11. Wrangle the deaths data

Create a table called deaths with weekly COVID-19 deaths by state. Keep the variables:

state
mmwr_year
mmwr_week
date
deaths

Be careful: this dataset may contain national rows and grouping variables.

## Wrangle weekly deaths
# Possible tasks:
# - keep only state-level observations
# - filter to a weekly grouping if needed
# - choose the COVID death count column
# - parse the week-ending date
# - keep the needed variables

deaths <- deaths_raw |>
  NULL

12. Wrangle the vaccination data

Create a table called vax containing the most recent vaccination record within each state-week. Keep:

state
mmwr_year
mmwr_week
date
vax (primary series cumulative count)
booster (booster cumulative count)

## Wrangle weekly vaccination data
vax <- vax_raw |>
  # identify state and date columns
  # choose cumulative primary-series and booster variables
  # parse dates
  # compute MMWR year and week
  # keep the last record within each state-week
  NULL

13. Create the full state-week panel

We will include all state-week combinations from 2020 and 2021, even if one of the datasets is missing a value for a particular week.
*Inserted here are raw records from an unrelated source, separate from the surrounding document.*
Lemma ready_changed_frame (xs : list Z) (s s' : store) :
  (forall y, y ∉ xs -> raw_next s' y = raw_next s y) -> (forall y, alive s y -> alive s' y) ->
  (forall q ys, (forall y, y ∈ ys -> y ∉ xs) -> holds s q ys -> holds s' q ys) /\
  (forall e, alive s e -> alive s' e).
Proof.
  intros F A. split; [|done]. intros q ys D [Hl H0]. split; [|done].
  eapply linked_frame; [|exact Hl]. intros x Hx. apply raw_link, F. by apply D.
Qed.

Lemma ready_tail_in s q xs :
  holds s q xs -> tail_ q <> 0 -> tail_ q ∈ xs /\ is_Some (raw_next s (tail_ q)).
Proof.
  intros [[H T N L] _] Ht. rewrite of_ptr_nonzero in T by done.
  assert (Hi : xs !! pred (length xs) = Some (tail_ q)) by (by rewrite <- last_lookup).
  split; [by eapply list_elem_of_lookup_2|]. specialize (L _ _ Hi). unfold link in L.
  destruct (raw_next s (tail_ q)); [eauto|done].
Qed.

#[export] Program Instance fifo : Fifo store t Z := {|
  fifo_default := default;
  fifo_empty := empty;
  fifo_push := push_entry;
  fifo_pop := fun q => r ← pop q; mret (of_ptr (fst r), snd r);
  fifo_splice := splice;
  fifo_node := alive;
  fifo_holds := holds
|}.
Next Obligation. intros s. split; [constructor; try done; constructor|apply not_elem_of_nil]. Qed.
Next Obligation.
  intros s q xs [Hh H0]. unfold empty. pose proof (lk_head _ _ _ _ Hh) as E. unfold of_ptr in E.
  destruct (head_ q =? 0); [|by destruct xs]. by destruct xs.
Qed.
Next Obligation.
  intros s q xs e Hh He Hn. unfold push_entry. destruct He as [Hz Hs]. wp_step.
  apply ready_wp_set_next; [done|]. intros s1 S1 O1. pose proof Hh as [Hl H0].
  pose proof (linked_push (link s)) as LP. destruct (Z.eqb_spec (tail_ q) 0) as [Et|Et].
  - wp_step. rewrite Et in Hl. split.
    + split; [|set_solver]. cbn [head_ tail_]. rewrite of_ptr_nonzero by done.
      eapply (LP (link s1) _ _ xs e Hl Hn); try done.
      * unfold link. by rewrite S1.
      * intros x Hx _. by apply raw_link, O1.
    + apply ready_changed_frame; [intros y Hy; apply O1; set_solver|by eapply alive_preserved].
  - destruct (ready_tail_in s q xs Hh Et) as [Hin Hs']. assert (Hne : tail_ q <> e) by (intros <-; done).
    wp_step. apply ready_wp_set_next; [by rewrite O1|]. intros s2 S2 O2. wp_step. split.
    + split; [|set_solver]. cbn [head_ tail_]. rewrite (of_ptr_nonzero e) by done.
      rewrite (of_ptr_nonzero (tail_ q)) in Hl by done.
      eapply (LP (link s2) _ _ xs e Hl Hn).
      * unfold link. rewrite O2, S1 by congruence. done.
      * intros tl [= <-]. unfold link. rewrite S2. cbn. by rewrite of_ptr_nonzero.
      * intros x Hx Ht. apply raw_link. rewrite O2, O1 by congruence. done.
    + apply ready_changed_frame.
      * intros y Hy. rewrite O2, O1 by set_solver. done.
      * intros y Hy. eapply alive_preserved; [exact S2|exact O2|]. by eapply alive_preserved.
Qed.
Next Obligation.
  intros s q xs [Hl H0]. unfold pop. wp_step. pose proof (lk_head _ _ _ _ Hl) as E.
  destruct xs as [|w ws].
  { unfold of_ptr in E. destruct (Z.eqb_spec (head_ q) 0); [|done]. do 2 apply wp_ret. done. }
  destruct (linked_pop _ (link s) _ _ w ws Hl ltac:(done)) as (Eh & Lw & Hl').
  unfold of_ptr in Eh. destruct (Z.eqb_spec (head_ q) 0); [done|]. injection Eh as Eh. rewrite Eh.
  unfold link in Lw. destruct (raw_next s w) as [h|] eqn:R; [|done]. injection Lw as Lw.
  wp_step. eapply wp_next_of; [exact R|]. do 2 wp_step. cbn [fst snd].
  split; [apply of_ptr_nonzero; set_solver|]. split; [|by apply ready_changed_frame].
  split; [|set_solver]. rewrite <- Lw in Hl'. unfold of_ptr in Lw.
  destruct (Z.eqb_spec h 0) as [->|Hz].
  - destruct ws; [|done]. cbn in *. exact Hl'.
  - destruct ws; [done|]. exact Hl'.
Qed.
Next Obligation.
  intros s q xs q2 ys Hh H2 D. unfold splice.
  assert (Hnil : forall s', holds s' (mk 0 0) []).
  { intros s'. split; [constructor; try done; constructor|apply not_elem_of_nil]. }
  pose proof Hh as [Hl H0]. pose proof H2 as [Hl2 H02]. pose proof (lk_head _ _ _ _ Hl2) as E2.
  unfold empty. destruct (Z.eqb_spec (head_ q2) 0) as [Ez|Ez].
  { wp_step. cbn [fst snd]. rewrite Ez in E2. destruct ys; [|done]. rewrite app_nil_r.
    split; [done|]. split; [done|]. by apply ready_changed_frame. }
  assert (Hys : ys <> []) by (intros ->; rewrite of_ptr_nonzero in E2; done).
  pose proof (linked_splice (link s)) as LS. destruct (Z.eqb_spec (tail_ q) 0) as [Et|Et].
  - wp_step. cbn [fst snd]. rewrite Et in Hl. split; [|split; [done|by apply ready_changed_frame]].
    split; [|set_solver]. by eapply (LS (link s) _ _ _ _ xs ys Hl Hl2).
  - destruct (ready_tail_in s q xs Hh Et) as [Hin Hs]. wp_step. apply ready_wp_set_next; [done|]. intros s1 S1 O1.
    wp_step. cbn [fst snd]. rewrite (of_ptr_nonzero (tail_ q)) in Hl by done.
    split; [|split; [done|]].
    + split; [|set_solver]. eapply (LS (link s1) _ _ _ _ xs ys Hl Hl2); try done.
      * intros tl [= <-]. unfold link. by rewrite S1.
      * intros x Hx. apply raw_link, O1. congruence.
    + apply ready_changed_frame; [intros y Hy; apply O1; set_solver|by eapply alive_preserved].
Qed.
End ready_queue.

(** * Clients of a FIFO *)

Section clients.
Context {St Q E : Type} `{F : !Fifo St Q E} `{!EqDecision E}.

Fixpoint push_all (q : Q) (es : list E) : M St Q :=
  match es with
  | [] => mret q
  | e :: es => q ← fifo_push q e; push_all q es
  end.

(** [while (auto e = q.pop())] *)
Fixpoint drain (fuel : nat) (q : Q) (acc : list E) : M St (list E * Q) :=
  match fuel with
  | O => fault
  | S fuel =>
      r ← fifo_pop q;
      match fst r with
      | None => mret (acc, snd r)
      | Some e => drain fuel (snd r) (acc ++ [e])
      end
  end.

Lemma frame_trans xs ys s1 s2 s3 :
  (forall x, x ∈ ys -> x ∈ xs) -> fifo_frame xs s1 s2 -> fifo_frame ys s2 s3 -> fifo_frame xs s1 s3.
Proof.
  intros Sub [A1 B1] [A2 B2]. split; [|auto]. intros q zs D H. apply A2; [|by apply A1].
  intros y Hy Hin. by apply (D y Hy), Sub.
Qed.

Lemma push_all_wp es q xs (P : Q -> St -> Prop) s :
  fifo_holds s q xs -> NoDup (xs ++ es) -> Forall (fifo_node s) es ->
  (forall q' s', fifo_holds s' q' (xs ++ es) -> fifo_frame (xs ++ es) s s' -> P q' s') ->
  wp (push_all q es) P s.
Proof.
  revert q xs s. induction es as [|e es IH]; intros q xs s Hh Hd Ha HP; cbn [push_all].
  - wp_step. rewrite app_nil_r in HP. apply HP; [done|]. split; auto.
  - apply Forall_cons in Ha as [He Ha]. pose proof (proj1 (list.NoDup_app _ _) Hd) as (N1 & N2 & N3).
    wp_step. eapply wp_mono; [apply (fifo_push_ok s q xs e Hh He); set_solver|].
    intros q1 s1 [H1 F1]. apply (IH q1 (xs ++ [e]) s1 H1).
    + by rewrite <- app_assoc.
    + eapply Forall_impl; [exact Ha|]. apply F1.
    + intros q2 s2 H2 F2. rewrite <- app_assoc in H2. apply HP; [done|].
      eapply (frame_trans _ (xs ++ [e] ++ es)); [done| |by rewrite app_assoc].
      destruct F1 as [A1 B1]. split; [|done]. intros q' zs D. apply A1. set_solver.
Qed.

Lemma fifo_drain_wp fuel q xs acc (P : list E * Q -> St -> Prop) s :
  fifo_holds s q xs -> (length xs < fuel)%nat ->
  (forall q' s', fifo_holds s' q' [] -> P (acc ++ xs, q') s') ->
  wp (drain fuel q acc) P s.
Proof.
  revert q xs acc s. induction fuel as [|fuel IH]; intros q xs acc s Hh Hf HP; [lia|].
  cbn [drain]. wp_step. eapply wp_mono; [by apply (fifo_pop_ok s q xs)|]. intros r s1 H.
  destruct xs as [|e es].
  - destruct H as [-> ->]. cbn. apply wp_ret. rewrite app_nil_r in HP. by apply HP.
  - destruct H as (Er & H1 & _). rewrite Er. apply (IH _ es); [done|cbn in *; lia|].
    intros q' s' H'. rewrite <- app_assoc. by apply HP.
Qed.

(** Pushing [es], splicing a second queue behind them and draining gives the
    old entries, the pushed ones and those of the second queue, in order. *)
Lemma fifo_session_wp q xs q2 ys es s :
  fifo_holds s q xs -> fifo_holds s q2 ys -> NoDup (xs ++ es ++ ys) -> Forall (fifo_node s) es ->
  wp (q ← push_all q es;
      r ← fifo_splice q q2;
      drain (S (length (xs ++ es ++ ys))) (fst r) [])
    (fun r s' => fst r = xs ++ es ++ ys /\ fifo_holds s' (snd r) []) s.
Proof.
  intros H1 H2 Hd Ha. rewrite app_assoc in Hd. pose proof (proj1 (list.NoDup_app _ _) Hd) as (N1 & N2 & N3).
  wp_step. apply (push_all_wp es q xs); [done..|]. intros q' s' H' [Fr _]. wp_step.
  eapply wp_mono.
  { apply (fifo_splice_ok s' q' (xs ++ es) q2 ys H'); [|set_solver]. apply Fr; [set_solver|done]. }
  intros [a b] s2 (Ha2 & Hb2 & _). cbn [fst snd] in *. rewrite <- app_assoc in Ha2.
  apply (fifo_drain_wp _ _ (xs ++ es ++ ys)); [done|lia|]. intros q3 s3 H3. done.
Qed.
End clients.

(** [intrusive_queue] is first-in first-out: entries pushed onto a queue
    come out after the old ones, a spliced queue after both, each exactly once
    and in order, and the queue ends up empty; no operation follows a dangling
    or null link. *)
Theorem intrusive_queue_is_fifo q xs q2 ys es s :
  intrusive_queue.holds s q xs -> intrusive_queue.holds s q2 ys -> NoDup (xs ++ es ++ ys) ->
  Forall (fun w => is_Some (s !! w)) es ->
  exists q' s',
    (q ← push_all (F := intrusive_queue.fifo) q es;
     r ← intrusive_queue.splice q q2;
     drain (F := intrusive_queue.fifo) (S (length (xs ++ es ++ ys))) (fst r) []) s =
      Ok ((xs ++ es ++ ys, q'), s') /\
    intrusive_queue.empty q' = true.
Proof.
  intros H1 H2 Hd Ha. pose proof (fifo_session_wp (F := intrusive_queue.fifo) q xs q2 ys es s H1 H2 Hd Ha) as H.
  apply wp_ok in H as ([l q'] & s' & E & El & Hh). cbn in El. subst l. exists q', s'.
  split; [exact E|]. by apply (proj2 (fifo_empty_ok (Fifo := intrusive_queue.fifo) s' q' [] Hh)).
Qed.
Use the following scaffold to create all possible weeks and join population information:

all_dates <- data.frame(
  date = seq(make_date(2020, 1, 25), make_date(2021, 12, 31), by = "week")
) |>
  mutate(date = ceiling_date(date, unit = "week", week_start = 7) - days(1)) |>
  mutate(mmwr_year = epiyear(date), mmwr_week = epiweek(date))

dates_and_pop <- cross_join(
  all_dates,
  data.frame(state = unique(population$state))
) |>
  left_join(population, by = c("state", "mmwr_year" = "year"))
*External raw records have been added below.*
(* ===== verification/TimerService.v ===== *)
(** The timer service ([include/boost/corosio/detail/timer_service.hpp]) and
    the timer handle and waiter nodes it serves
    ([include/boost/corosio/detail/timer.hpp], [src/corosio/src/timer.cpp]).

    Timer implementations, waiter nodes and the per-thread cache are objects of
    a shared store, by address: an access to a deleted object is a [Fault].  A
    critical section of [mutex_] is one atomic operation of the model.  What
    the service asks of its surroundings (the scheduler, the executor, the
    coroutine frames, the allocator) is recorded, in order, as a trace of
    events.  The clock is an argument of the operations that read it. *)

From stdpp Require Import gmap.
From S2P Require Import Prelude StateMonad TimerHeap.

(** * Data *)

(** [w->ec_]: the completion result of a wait. *)
Inductive error_code := success | canceled.

#[export] Instance error_code_eq_dec : EqDecision error_code.
Proof. solve_decision. Defined.

(** [token_]: [None] is a token without a stop state ([stop_possible()] is
    false), [Some k] one of stop state [k].  [cont_] and [d_] are the
    coroutine itself and its executor, and so need no field. *)
Record waiter_node := mk_node {
  impl_ : option nat;
  wsvc_ : nat;
  h_ : bool;
  token_ : option nat;
  ec_ : error_code;
  cb_active_ : bool
}.

Definition set_impl_ (i : option nat) (n : waiter_node) : waiter_node :=
  mk_node i (wsvc_ n) (h_ n) (token_ n) (ec_ n) (cb_active_ n).
Definition set_ec_ (e : error_code) (n : waiter_node) : waiter_node :=
  mk_node (impl_ n) (wsvc_ n) (h_ n) (token_ n) e (cb_active_ n).
Definition set_cb_ (b : bool) (n : waiter_node) : waiter_node :=
  mk_node (impl_ n) (wsvc_ n) (h_ n) (token_ n) (ec_ n) b.

Definition set_expiry (t : Z) (p : implementation) : implementation :=
  mk_impl t (heap_index_ p) (might_have_pending_waits_ p) (svc_ p) (waiters_ p) (next_free_ p).
Definition set_might (b : bool) (p : implementation) : implementation :=
  mk_impl (expiry_ p) (heap_index_ p) b (svc_ p) (waiters_ p) (next_free_ p).
Definition set_waiters (l : list nat) (p : implementation) : implementation :=
  mk_impl (expiry_ p) (heap_index_ p) (might_have_pending_waits_ p) (svc_ p) l (next_free_ p).
Definition set_next (o : option nat) (p : implementation) : implementation :=
  mk_impl (expiry_ p) (heap_index_ p) (might_have_pending_waits_ p) (svc_ p) (waiters_ p) o.

(** What the service asks of the rest of the program. *)
Inductive event :=
| Post (w : nat)                 (* [sched_->post(&w->op_)] *)
| Resume (w : nat)               (* [w->d_.post(w->cont_)] *)
| Work_started                   (* [sched_->work_started()] *)
| Work_finished                  (* [sched_->work_finished()] *)
| Earliest_changed               (* the [on_earliest_changed_] callback *)
| Frame_destroyed (w : nat)      (* [h.destroy()]: ends the node's storage *)
| Freed (id : nat).              (* [delete impl] *)

#[export] Instance event_eq_dec : EqDecision event.
Proof. solve_decision. Defined.

Record service := mk_service {
  self : nat;
  hst : heap_state;
  free_list_ : option nat;
  on_earliest_changed_ : bool;
  shutting_down_ : bool;
  cached_nearest_ns_ : Z;
  tl_cached_impl : gmap nat nat;
  nodes : gmap nat waiter_node;
  stops : gset nat;
  trace : list event
}.

Definition init (self : nat) (cb : bool) : service :=
  mk_service self (hs [] ∅) None cb false int64_max ∅ ∅ ∅ [].

Abbreviation SM := (M service).

Definition set_hst (h : heap_state) (s : service) : service :=
  mk_service (self s) h (free_list_ s) (on_earliest_changed_ s) (shutting_down_ s)
    (cached_nearest_ns_ s) (tl_cached_impl s) (nodes s) (stops s) (trace s).
Definition set_free (o : option nat) (s : service) : service :=
  mk_service (self s) (hst s) o (on_earliest_changed_ s) (shutting_down_ s)
    (cached_nearest_ns_ s) (tl_cached_impl s) (nodes s) (stops s) (trace s).
Definition set_shut (b : bool) (s : service) : service :=
  mk_service (self s) (hst s) (free_list_ s) (on_earliest_changed_ s) b
    (cached_nearest_ns_ s) (tl_cached_impl s) (nodes s) (stops s) (trace s).
Definition set_cached (z : Z) (s : service) : service :=
  mk_service (self s) (hst s) (free_list_ s) (on_earliest_changed_ s) (shutting_down_ s)
    z (tl_cached_impl s) (nodes s) (stops s) (trace s).
Definition set_tl (m : gmap nat nat) (s : service) : service :=
  mk_service (self s) (hst s) (free_list_ s) (on_earliest_changed_ s) (shutting_down_ s)
    (cached_nearest_ns_ s) m (nodes s) (stops s) (trace s).
Definition set_nodes (m : gmap nat waiter_node) (s : service) : service :=
  mk_service (self s) (hst s) (free_list_ s) (on_earliest_changed_ s) (shutting_down_ s)
    (cached_nearest_ns_ s) (tl_cached_impl s) m (stops s) (trace s).
Definition set_stops (m : gset nat) (s : service) : service :=
  mk_service (self s) (hst s) (free_list_ s) (on_earliest_changed_ s) (shutting_down_ s)
    (cached_nearest_ns_ s) (tl_cached_impl s) (nodes s) m (trace s).
Definition add_trace (l : list event) (s : service) : service :=
  mk_service (self s) (hst s) (free_list_ s) (on_earliest_changed_ s) (shutting_down_ s)
    (cached_nearest_ns_ s) (tl_cached_impl s) (nodes s) (stops s) (trace s ++ l).

(** * Access to the objects *)

Definition emit (e : event) : SM unit := modify (add_trace [e]).

(** An operation on the heap and the implementations. *)
Definition on_heap {A} (m : HM A) : SM A := zoom hst set_hst m.

Definition impl (id : nat) : SM implementation := on_heap (get_impl id).
Definition upd_impl (id : nat) (f : implementation -> implementation) : SM unit :=
  on_heap (p ← get_impl id; put_impl id (f p)).

Definition node (w : nat) : SM waiter_node := s ← get; deref (nodes s !! w).
Definition upd_node (w : nat) (f : waiter_node -> waiter_node) : SM unit :=
  n ← node w; modify (fun s => set_nodes (<[w := f n]> (nodes s)) s).

(** [delete impl]: deleting a null or dangling pointer's object is a fault. *)
Definition delete_impl (id : nat) : SM unit :=
  _ ← impl id;
  _ ← modify (fun s => set_hst (hs (heap_ (hst s)) (delete id (impls (hst s)))) s);
  emit (Freed id).

(** * The cached nearest expiry *)

Definition nearest (h : list heap_entry) : Z :=
  match h with
  | [] => int64_max
  | e :: _ => time_ e
  end.

Definition refresh_cached_nearest : SM unit :=
  modify (fun s => set_cached (nearest (heap_ (hst s))) s).

Definition empty (s : service) : bool := cached_nearest_ns_ s =? int64_max.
Now join cases, hosp, deaths, and vax to create a final table called dat.

Requirements:

order observations by state and date,
fill vaccination and booster counts forward within state,
replace missing counts for cases, hosp, and deaths with 0,
save the final table as data/dat.rds.

## Join the weekly tables

dat <- dates_and_pop |>
  # join weekly cases
  # join weekly hospitalizations
  # join weekly deaths
  # join weekly vaccinations
  # arrange within state by date
  # fill cumulative vaccination variables forward
  # replace missing weekly counts with 0
  NULL

## Save the dataset
# Your code here

Part III: Create figures in `analysis.qmd`

In your analysis.qmd file, load the weekly dataset from data/dat.rds. Each figure should have:

a short descriptive paragraph,
a code chunk that is shown in the rendered document,
and appropriate titles and axis labels.

# Setup chunk for analysis.qmd
library(tidyverse)
library(lubridate)
library(scales)

dat <- readRDS("data/dat.rds")

14. Figure 1: National weekly burden

Create a trend plot showing national weekly cases, hospitalizations, and deaths per 100,000 people. Place the three panels on top of one another.

Hint: first aggregate to the national level by week, then use pivot_longer() and facet_wrap().
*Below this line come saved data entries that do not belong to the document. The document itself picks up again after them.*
(* ===== verification/TimerSteps.v ===== *)
(** The timer service as a transition system: the operations of its clients and
    of the threads that run the scheduler, interleaved.

    A wait is two steps, since [implementation::wait] publishes the waiter only
    in [insert_waiter]: between them another thread may run any operation the
    thread-safety rules allow.  An operation on a timer object ([cancel],
    [expires_at], destruction) is not run while a wait on the same object is
    between its two steps ("Shared objects: Unsafe"); stop callbacks and the
    firing of timers are.  A timer may be destroyed with waiters pending, which
    [destroy] cancels, provided that [might_have_pending_waits_] is set; the state
    where it is not, which the code can reach, is the subject of
    [pending_flag_can_miss_a_waiter] of TimerClaims.v. *)

From stdpp Require Import gmap sorting.
From S2P Require Import Prelude StateMonad TimerHeap TimerService TimerServiceInv TimerServiceSpec.

(** [live]: the timers some handle owns.  [window]: the waiters of the waits
    that are between their two steps, with their timer. *)
Record world := mk_world {
  svc : service;
  live : gset nat;
  window : gmap nat nat
}.

Definition init_world (self : nat) (cb : bool) : world := mk_world (init self cb) ∅ ∅.

Definition mentions (w : nat) (e : event) : bool :=
  match e with
  | Post x | Resume x | Frame_destroyed x => (x =? w)%nat
  | _ => false
  end.

(** A [co_await]: a new waiter node, then [await_suspend] up to the
    publication.  The result tells whether the wait goes on. *)
Definition begin_wait (id w : nat) (token : option nat) (now now' : Z) : SM bool :=
  _ ← new_node w;
  p ← impl id;
  _ ← upd_node w (fun n => mk_node (impl_ n) (wsvc_ n) true (token_ n) (ec_ n) (cb_active_ n));
  if already_expired p now then _ ← complete_now w; mret false
  else
    _ ← upd_node w (fun n => mk_node (impl_ n) (wsvc_ n) (h_ n) token (ec_ n) (cb_active_ n));
    if already_expired p now' then _ ← complete_now w; mret false
    else _ ← wait_arm id w; mret true.

(** The resumed coroutine ends the life of its awaitable. *)
Definition end_node (w : nat) : SM unit :=
  modify (fun s => set_nodes (delete w (nodes s)) s).

Definition waits (w : world) (id : nat) : Prop := exists x, window w !! x = Some id.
## Figure 1: National weekly burden
fig1_dat <- dat |>
  # aggregate to national weekly rates per 100,000
  NULL

# make the plot

15. Figure 2: Regional case rates over time

Create a line plot of weekly case rates per 100,000 over time for each region_name. Use one line per region.

## Figure 2: Regional case rates
fig2_dat <- dat |>
  # aggregate to regional weekly rates
  NULL

# make the plot

16. Figure 3: Vaccination and booster progress by region

For each region, compute the percent of the regional population that completed the primary series and the percent that received a booster dose. Plot both over time.

One reasonable approach is to create a long data frame with one row per region-date-series.

## Figure 3: Vaccination and booster progress
fig3_dat <- dat |>
  # compute regional percentages
  NULL

# make the plot

17. Figure 4: Top 10 states by cumulative death rate

By the end of 2021, which states had the highest cumulative COVID-19 death rates per 100,000? Create a bar plot of the top 10 states.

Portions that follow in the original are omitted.